Effects of Ring Size and Steric Encumbrance on Boron-to-Palladium Transmetalation from Arylboronic Esters.

The structure of the diol from which an arylboronic ester is derived dramatically influences the rate of transmetalation in the Suzuki-Miyaura cross-coupling reaction. Some esters undergo transmetalation more than 20 times faster than the parent arylboronic acid. Herein, investigations into the influence of arylboronic ester ring size and steric properties on the mechanism of transmetalation in the Suzuki-Miyaura reaction are described. Both factors impact the propensity of an arylboronic ester to bind to a dimeric palladium hydroxide complex.
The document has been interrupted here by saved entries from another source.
(** C10: for [num_periods = 0] and for every negative [num_periods], and
    whatever the payoff matrix, neither module raises: the loop body never
    runs, the returned history is the single uniform initial vector, the
    payoff history is empty, and so are the three diagnostic histories of
    [streamlit_app.py]. *)
Theorem nonpositive_periods_noop {F : Type} `{Num F}
    (strategies : list string) (default_matrix : gmap string (gmap string F))
    (payoff_matrix : option (gmap string (gmap string F))) (num_periods : Z) :
  num_periods ≤ 0 →
  simulate_replication_dynamics strategies default_matrix num_periods
    payoff_matrix
  = Ok (mkSimulation [Spec.uniform strategies] ∅ [] [] [])
  ∧ ReplicationDynamics.simulate_replication_dynamics strategies
      default_matrix num_periods
    = Ok ([Spec.uniform strategies], ∅).
Proof.
  intros Hn. split; [by apply simulate_nonpositive|].
  rewrite (replication_dynamics_streamlit_app _ _ default_matrix).
  by rewrite simulate_nonpositive.
Qed.

Lemma nonpositive_periods_noop_witness :
  -5 ≤ 0
  ∧ simulate_replication_dynamics (F:=float) automatons default_payoff_matrix
      (-5) (Some ∅)
    = Ok (mkSimulation [replicate 8 0.125%float] ∅ [] [] [])
  ∧ ReplicationDynamics.simulate_replication_dynamics (F:=float) automatons
      default_payoff_matrix (-5)
    = Ok ([replicate 8 0.125%float], ∅).
Proof.
  split; [lia|].
  change (replicate 8 0.125%float) with (Spec.uniform (F:=float) automatons).
  apply (nonpositive_periods_noop (F:=float) automatons default_payoff_matrix
           (Some ∅) (-5)).
  lia.
Defined.

(** C8, as the code has it: there is no check of the period count.  A call
    that raises has [num_periods >= 1] (what it raises comes from the first
    period: a missing payoff entry or an empty strategy list), and a call
    with [num_periods <= 0], zero and negative alike, returns the initial
    state. *)
Theorem period_count_never_rejected {F : Type} `{Num F}
    (strategies : list string) (default_matrix : gmap string (gmap string F))
    (payoff_matrix : option (gmap string (gmap string F))) (num_periods : Z) :
  (∀ e,
     simulate_replication_dynamics strategies default_matrix num_periods
       payoff_matrix = Raise e → 1 ≤ num_periods)
  ∧ (∀ e,
       ReplicationDynamics.simulate_replication_dynamics strategies
         default_matrix num_periods = Raise e → 1 ≤ num_periods)
  ∧ (num_periods ≤ 0 →
     ∃ sim,
       simulate_replication_dynamics strategies default_matrix num_periods
         payoff_matrix = Ok sim
       ∧ history sim = [Spec.uniform strategies]).
Proof.
  split; [|split].
  - intros e He. destruct (Z_le_gt_dec num_periods 0) as [Hn|Hn]; [|lia].
    by rewrite simulate_nonpositive in He.
  - intros e He. destruct (Z_le_gt_dec num_periods 0) as [Hn|Hn]; [|lia].
    rewrite (replication_dynamics_streamlit_app _ _ default_matrix) in He.
    by rewrite simulate_nonpositive in He.
  - intros Hn. eexists. split; [by apply simulate_nonpositive|done].
Qed.

(** C8, as stated, fails: with the default globals and
    [num_periods = -1] (or [0]) the call does not raise. *)
Lemma negative_period_count_accepted :
  simulate_replication_dynamics (F:=float) automatons default_payoff_matrix
    (-1) None
  = Ok (mkSimulation [replicate 8 0.125%float] ∅ [] [] [])
  ∧ ¬ rejects_period_count (F:=float) automatons default_payoff_matrix (-1)
  ∧ ¬ rejects_period_count (F:=float) automatons default_payoff_matrix 0.
Proof.
  split; [by vm_compute|]. split.
  - intros Hrej. destruct Hrej as [e He]; [lia|].
    by rewrite simulate_nonpositive in He.
  - intros Hrej. destruct Hrej as [e He]; [lia|].
    by rewrite simulate_nonpositive in He.
Qed.

(** C9, as the code has it: there is no check of the matrix before the
    loop.  With [num_periods >= 1] an incomplete matrix makes the first
    period raise [KeyError] at the first missing lookup, so nothing is
    returned; with [num_periods <= 0] no entry is looked up and the call
    returns the initial state. *)
Theorem incomplete_matrix_raises_KeyError {F : Type} `{Num F}
    (strategies : list string) (default_matrix : gmap string (gmap string F))
    (payoff_matrix : gmap string (gmap string F)) (num_periods : Z) :
  Spec.complete strategies payoff_matrix = false →
  (1 ≤ num_periods →
   ∃ k, simulate_replication_dynamics strategies default_matrix num_periods
          (Some payoff_matrix) = Raise (KeyError k))
  ∧ (num_periods ≤ 0 →
     simulate_replication_dynamics strategies default_matrix num_periods
       (Some payoff_matrix)
     = Ok (mkSimulation [Spec.uniform strategies] ∅ [] [] [])).
Proof.
  intros Hc. split.
  - intros Hn. by apply simulate_missing.
  - intros Hn. by apply simulate_nonpositive.
Qed.

Lemma incomplete_matrix_raises_KeyError_witness :
  Spec.complete automatons (delete "HAWK" (default_payoff_matrix (F:=float)))
  = false
  ∧ (1 ≤ 10 →
     ∃ k, simulate_replication_dynamics (F:=float) automatons
            default_payoff_matrix 10
            (Some (delete "HAWK" default_payoff_matrix)) = Raise (KeyError k))
  ∧ (10 ≤ 0 →
     simulate_replication_dynamics (F:=float) automatons
       default_payoff_matrix 10 (Some (delete "HAWK" default_payoff_matrix))
     = Ok (mkSimulation [Spec.uniform automatons] ∅ [] [] [])).
Proof.
  assert (Hc : Spec.complete automatons
                 (delete "HAWK" (default_payoff_matrix (F:=float))) = false)
    by (vm_compute; reflexivity).
  split; [exact Hc|].
  exact (@incomplete_matrix_raises_KeyError float float_num automatons
           default_payoff_matrix (delete "HAWK" default_payoff_matrix) 10 Hc).
Defined.

(** C9, as stated, fails: the empty matrix lacks every entry, and with
    [num_periods = 0] the call returns instead of raising. *)
Lemma incomplete_matrix_accepted :
  Spec.complete automatons (∅ : gmap string (gmap string float)) = false
  ∧ simulate_replication_dynamics (F:=float) automatons default_payoff_matrix
      0 (Some ∅)
    = Ok (mkSimulation [replicate 8 0.125%float] ∅ [] [] [])
  ∧ ¬ rejects_incomplete (F:=float) automatons default_payoff_matrix ∅ 0.
Proof.
  split; [by vm_compute|]. split; [by vm_compute|].
  intros Hrej. destruct Hrej as [e He]; [by vm_compute|].
  by rewrite simulate_nonpositive in He.
Qed.

Lemma default_entries_numbers (s : string) :
  s ∈ automatons →
  numbers (Spec.entry (default_payoff_matrix (F:=float)) s <$> automatons).
Proof.
  intros Hs.
  assert (Hall : Forall
            (fun s => numbers (Spec.entry (default_payoff_matrix (F:=float)) s
                       <$> automatons)) automatons).
  { repeat constructor. }
  by apply (proj1 (Forall_forall _ _) Hall).
Qed.

(** C6: in a run over a complete matrix, every entry of
    [strategy_history] is the same mapping [best_responses], which is
    computed from the payoff matrix alone (neither the shares nor the
    period enter it).  It sends each strategy to one of the strategies, and
    when no entry of the strategy's row of the matrix is a NaN, to an
    opponent that maximizes that row.  This holds in both arithmetics,
    binary64 included. *)
Theorem best_response_static {F : Type} `{OrderLaws F}
    (strategies : list string) (default_matrix : gmap string (gmap string F))
    (payoff_matrix : gmap string (gmap string F)) (num_periods : Z) :
  strategies ≠ [] → NoDup strategies →
  Spec.complete strategies payoff_matrix = true →
  ∃ sim,
    simulate_replication_dynamics strategies default_matrix num_periods
      (Some payoff_matrix) = Ok sim
    ∧ length (strategy_history sim) = Z.to_nat num_periods
    ∧ ∀ (t : nat) recorded,
        strategy_history sim !! t = Some recorded →
        recorded = best_responses strategies payoff_matrix
        ∧ ∀ s, s ∈ strategies →
            ∃ o, recorded !! s = Some o
                 ∧ o ∈ strategies
                 ∧ (numbers (Spec.entry payoff_matrix s <$> strategies) →
                    Spec.best_opponent strategies payoff_matrix s o).
Proof.
  intros Hne Hnd Hc.
  destruct (simulate_trace strategies default_matrix num_periods
              (Some payoff_matrix) Hne Hnd Hc) as (st & Hrun & Htr).
  exists (run st). split; [done|].
  rewrite (trace_strategies _ _ _ _ Htr). split; [by rewrite length_replicate|].
  intros t recorded [-> _]%lookup_replicate. split; [done|].
  intros s Hs. exists (best_response strategies payoff_matrix s). split.
  - rewrite best_responses_lookup. by rewrite decide_True.
  - split; [by apply best_response_in|]. intros Hnum.
    by apply best_response_best.
Qed.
The reaction of hindered arylboronic esters derived from 1,2-diols (1,3,2-dioxaborolanes) with palladium hydroxide dimers to form a complex incorporating a Pd-O-B linkage is thermodynamically favorable, but the barrier to coordination is often higher than the barrier to arene transfer. In contrast, the analogous reaction between arylboronic esters derived from 1,3-diols (1,3,2-dioxaborinanes) and palladium hydroxide dimers is thermodynamically unfavorable, as 1,3,2-dioxaborinanes exhibit decreased electrophilicity compared to esters derived from 1,2- or 1,4-diols. These factors also influence the barrier of the arene transfer step, and in many cases, arylboronic esters that do not easily form Pd-O-B linked complexes undergo transmetalation faster than those that do because of hyperconjugative stabilization of the arene transfer transition state.